Il y apporte quoi alors cet Emile Jourdan que personnellement j'admire. C'est quoi sa plus value, comme on dit ? Ben d'abord d'être le rare breton à émerger à Pont-Aven et à y faire haute figure. Franchement, il n'avait pas à trouver incongrue sa présence aux côtés de Gauguin et autres grosses pointures Emile Bernard, Paul Sérusier, Jan Verkade, Gustave Loiseau, Maurice Denis .. Il y apporte enchantement, couleurs vives, précurseur participatif, des vues sur abers étourdissantes, des harmonies à la fois audacieuses et souveraines, une recherche chromatique fort talentueuse, des bleus et des rouges sur des fonds vert rembrandt, parfois le jaune s'en mêlant.
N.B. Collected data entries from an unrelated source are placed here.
(* ===== verification/PageRequests.v ===== *)
(** * The requests of the pages

    Models the query objects the pages build and hand to frontend/src/api/endpoints.ts, and
    when each is sent: frontend/src/pages/{AlertsPage,AlertDetailPage,EndpointsPage,
    EndpointDetailPage,EventsPage,EventDetailPage,IncidentsPage,IncidentDetailPage,
    ArchivesPage,OperationsPage,OverviewPage,IntelligencePage}.tsx, the pickers
    components/EndpointSwitcher.tsx and features/overview/EndpointScopePicker.tsx, and the
    calls of auth/AuthContext.tsx, with the theorem that they have the types the contract
    declares. *)

From S2P Require Import Prelude JsNumber JsDate Json Url Contracts ApiClient UrlState ListPages Intelligence Operations Overview Rest ProcessTree EventDetail Investigation Pickers.

#[local] Open Scope list_scope.
#[local] Open Scope Z_scope.

(** ** Query objects *)

Definition QInt (z : Z) : QueryValue := QNumber (num_of_Z z).
Definition QInts (l : list Z) : QueryValue := QNumbers (map num_of_Z l).
Definition QLit `{Literal A} (a : A) : QueryValue := QString (lit_name a).

(** A property that is set when there is a value. *)
Definition given {A} (key : ustring) (f : A → QueryValue) (value : option A) : QueryRecord :=
  match value with Some v => [(key, f v)] | None => [] end.

(** [...time.query] *)
Definition time_entries (time : DashboardTimeQuery) : QueryRecord :=
  (u! "timePreset", QLit (tq_timePreset time)) :: given (u! "from") QString (tq_from time) ++ given (u! "to") QString (tq_to time).

Definition alert_entries (q : AlertListQuery) : QueryRecord :=
  time_entries (aq_time q)
  ++ [(u! "page", QInt (aq_page q)); (u! "size", QInt (aq_size q)); (u! "sortBy", QLit (aq_sortBy q));
      (u! "sortOrder", QLit (aq_sortOrder q))]
  ++ given (u! "status") QLit (aq_status q) ++ given (u! "severity") QLit (aq_severity q)
  ++ given (u! "endpointId") QInt (aq_endpointId q) ++ given (u! "ruleCode") QString (aq_ruleCode q).

Definition endpoint_entries (q : EndpointListQuery) : QueryRecord :=
  [(u! "page", QInt (eq_page q)); (u! "size", QInt (eq_size q)); (u! "sortBy", QLit (eq_sortBy q));
   (u! "sortOrder", QLit (eq_sortOrder q))]
  ++ given (u! "q") QString (eq_q q) ++ given (u! "status") QLit (eq_status q) ++ given (u! "osType") QLit (eq_osType q)
  ++ given (u! "riskLevel") QLit (eq_riskLevel q) ++ given (u! "endpointIds") QInts (eq_endpointIds q).

Definition event_entries (q : EventListQuery) : QueryRecord :=
  time_entries (vq_time q)
  ++ [(u! "page", QInt (vq_page q)); (u! "size", QInt (vq_size q)); (u! "sortOrder", QLit (vq_sortOrder q))]
  ++ given (u! "eventType") QLit (vq_eventType q) ++ given (u! "endpointId") QInt (vq_endpointId q)
  ++ map (λ kv, (kv.1, QString kv.2)) (vq_details q).

Definition incident_entries (q : IncidentsPageQuery) : QueryRecord :=
  time_entries (pq_time q)
  ++ [(u! "page", QInt (pq_page q)); (u! "size", QInt (pq_size q)); (u! "sortOrder", QLit (pq_sortOrder q))]
  ++ given (u! "status") QLit (pq_status q) ++ given (u! "severity") QLit (pq_severity q)
  ++ given (u! "endpointId") QInt (pq_endpointId q).

Definition incident_queue_entries (q : IncidentListQuery) : QueryRecord :=
  time_entries (iq_time q)
  ++ [(u! "page", QInt (iq_page q)); (u! "size", QInt (iq_size q)); (u! "sortOrder", QLit (iq_sortOrder q));
      (u! "status", QLit (iq_status q))]
  ++ given (u! "severity") QLit (iq_severity q) ++ given (u! "endpointId") QInt (iq_endpointId q).

Definition archive_entries (q : ArchiveRestoreListQuery) : QueryRecord :=
  [(u! "endpointIds", QInts (rq_endpointIds q)); (u! "from", QString (rq_from q)); (u! "to", QString (rq_to q));
   (u! "page", QInt (rq_page q)); (u! "size", QInt (rq_size q))].

Definition failure_entries (q : FailureListQuery) : QueryRecord :=
  time_entries (fq_time q)
  ++ [(u! "page", QInt (fq_page q)); (u! "size", QInt (fq_size q)); (u! "sortOrder", QLit (fq_sortOrder q))]
  ++ given (u! "status") QLit (fq_status q) ++ given (u! "failureStage") QString (fq_failureStage q)
  ++ given (u! "retryable") QBool (fq_retryable q).

(** ** Commands *)

(** What a user commands, with the values of the forms. *)
Inductive Command :=
| CmdLogin (loginId password : ustring)
| CmdLocale (locale : UserLocale)
| CmdAlert (alertId : Z) (status : AlertStatus)
| CmdIncident (incidentId : Z) (status : IncidentStatus)
| CmdRestore (request : ArchiveRestoreRequest).

Definition status_body (status : ustring) : json := JObj [(u! "status", JStr status)].
Definition restore_body (request : ArchiveRestoreRequest) : json :=
  JObj [(u! "endpointIds", JArr (map JInt (restore_endpointIds request))); (u! "from", JStr (restore_from request)); (u! "to", JStr (restore_to request))].
Definition command_call (command : Command) : ApiCall :=
  match command with
  | CmdLogin loginId password => login (JObj [(u! "loginId", JStr loginId); (u! "password", JStr password)])
  | CmdLocale locale => updateLocale (JObj [(u! "locale", JStr (lit_name locale))])
  | CmdAlert alertId status => updateAlert alertId (status_body (lit_name status))
  | CmdIncident incidentId status => updateIncident incidentId (status_body (lit_name status))
  | CmdRestore request => startRestore (restore_body request)
  end.

(** ** What each page sends *)

Inductive PageRequest :=
| AlertsList | AlertQueue (valid : bool) | EndpointsList | EventsList | EventOf (eventId : option ustring)
| IncidentsList | IncidentQueue (valid : bool) | ArchivesList
| OverviewAvailability | OverviewSummary | OverviewLive | OverviewEndpoints | OverviewRanking | OverviewIncidents
| IntelligenceAvailability | IntelligenceSummary | IntelligenceTopology | IntelligenceCorrelation
| OperationsIngest | OperationsHealth | OperationsFailures
| EndpointOf (param : option ustring) | AlertOf (param : option ustring) | IncidentOf (param : option ustring)
| TimelineOf (param : option ustring) | InvestigationOf (param : option ustring)
| TreeOfEvent (ev : EventDto)
| TreeOfIncident (page : IncidentPage) (incident_endpoint : option Z) (investigation : option IncidentInvestigationDto)
| ScopeSearch (picker : Scope.State) | ScopeSelected | SwitcherSearch (switcher : Switcher.State)
| CurrentUser | SignIn (loginId password : ustring) | SaveLocale (locale : UserLocale)
| SaveAlert (param : option ustring) (status : AlertStatus) | SaveIncident (param : option ustring) (status : IncidentStatus)
| StartRestore (role : option UserRole).

Definition sent_if (condition : bool) (call : ApiCall) : option ApiCall := if condition then Some call else None.

Section requests.
Context `{DateHost}.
Il me semble que sur une toile, on voit même un arc-en-ciel, ce qui n'a rien pour surprendre. Un fort, fort tempérament ce Emile Jourdan, cultivé qui plus est.

Je regrette qu'il n'ait pas cerné davantage ses valeurs, c'eût été prodigieux !

Petite ombre au tableau cependant, ses personnages sont lointains, microscopiques comme des mouches, les scènes en pâtissent. Il n'était pas à l'aise, semble-t-il à souligner la présence humaine dans ses toiles, au combien de caractère : on la sent absente en effet. Sa cohérence dissipera toutefois cette faiblesse, quand il sera pour tout dire dans son élément, peut-être seul avec lui-même !.. Et puis s'il fallait à son crédit considérer les toiles de Monet jusqu'en 1870, c'eût été dérisoire aussi. Il ne faut donc pas mélanger les périodes ! cela me paraît clair pour Emile Jourdan.

Il semble que tant qu'il a été dans une forme de douceur irresponsable de la vie, étant à peine capable de faire vivre sa famille d'ailleurs, et vivant aux crochets de sa mère fortunée, sa production est moyenne. Pour une fois je vais donner raison à ceux qui pensent que pour créer, il faut souffrir. Dans les années 1910, éjecté de sa location à Pont Aven, allant en bohème de village en village, c'est là que le grand peintre Emile Jourdan émerge. Des amis locaux vont tour à tour l'héberger, lui offrir le gîte et le couvert, sa petite famille l'abandonnant dans ces conditions, lit-on dans sa bio. En fait c'est plutôt lui qui l'abandonne ! Des lors, à part quelques éclaircies passagères à travers quelques mains généreuses et mécènes qui viennent à son secours, dont il ne sut vraiment tirer profit pour se remettre en selle, la pauvreté et l'alcoolisme vont avoir raison de lui et emporter son caractère indépendant et ombrageux, ombrageux comme les ciels côtiers du sud breton que l'on retrouve dans ses toiles qu'il hisse farouchement au sommet de son art avec une fierté bretonne.

En décembre 2021, soit 110 ans après la mort de l'artiste breton, je ne sais pas si le Musée de Pont-Aven avec sa nouvelle figure retouchée consacrera quelque chose à ce rare personnage du cru haut en couleur. Je suis sûr en tout cas que Gauguin là où il est lui fera un petit coucou de sa main si exigeante et puissante, de niveau cosmique.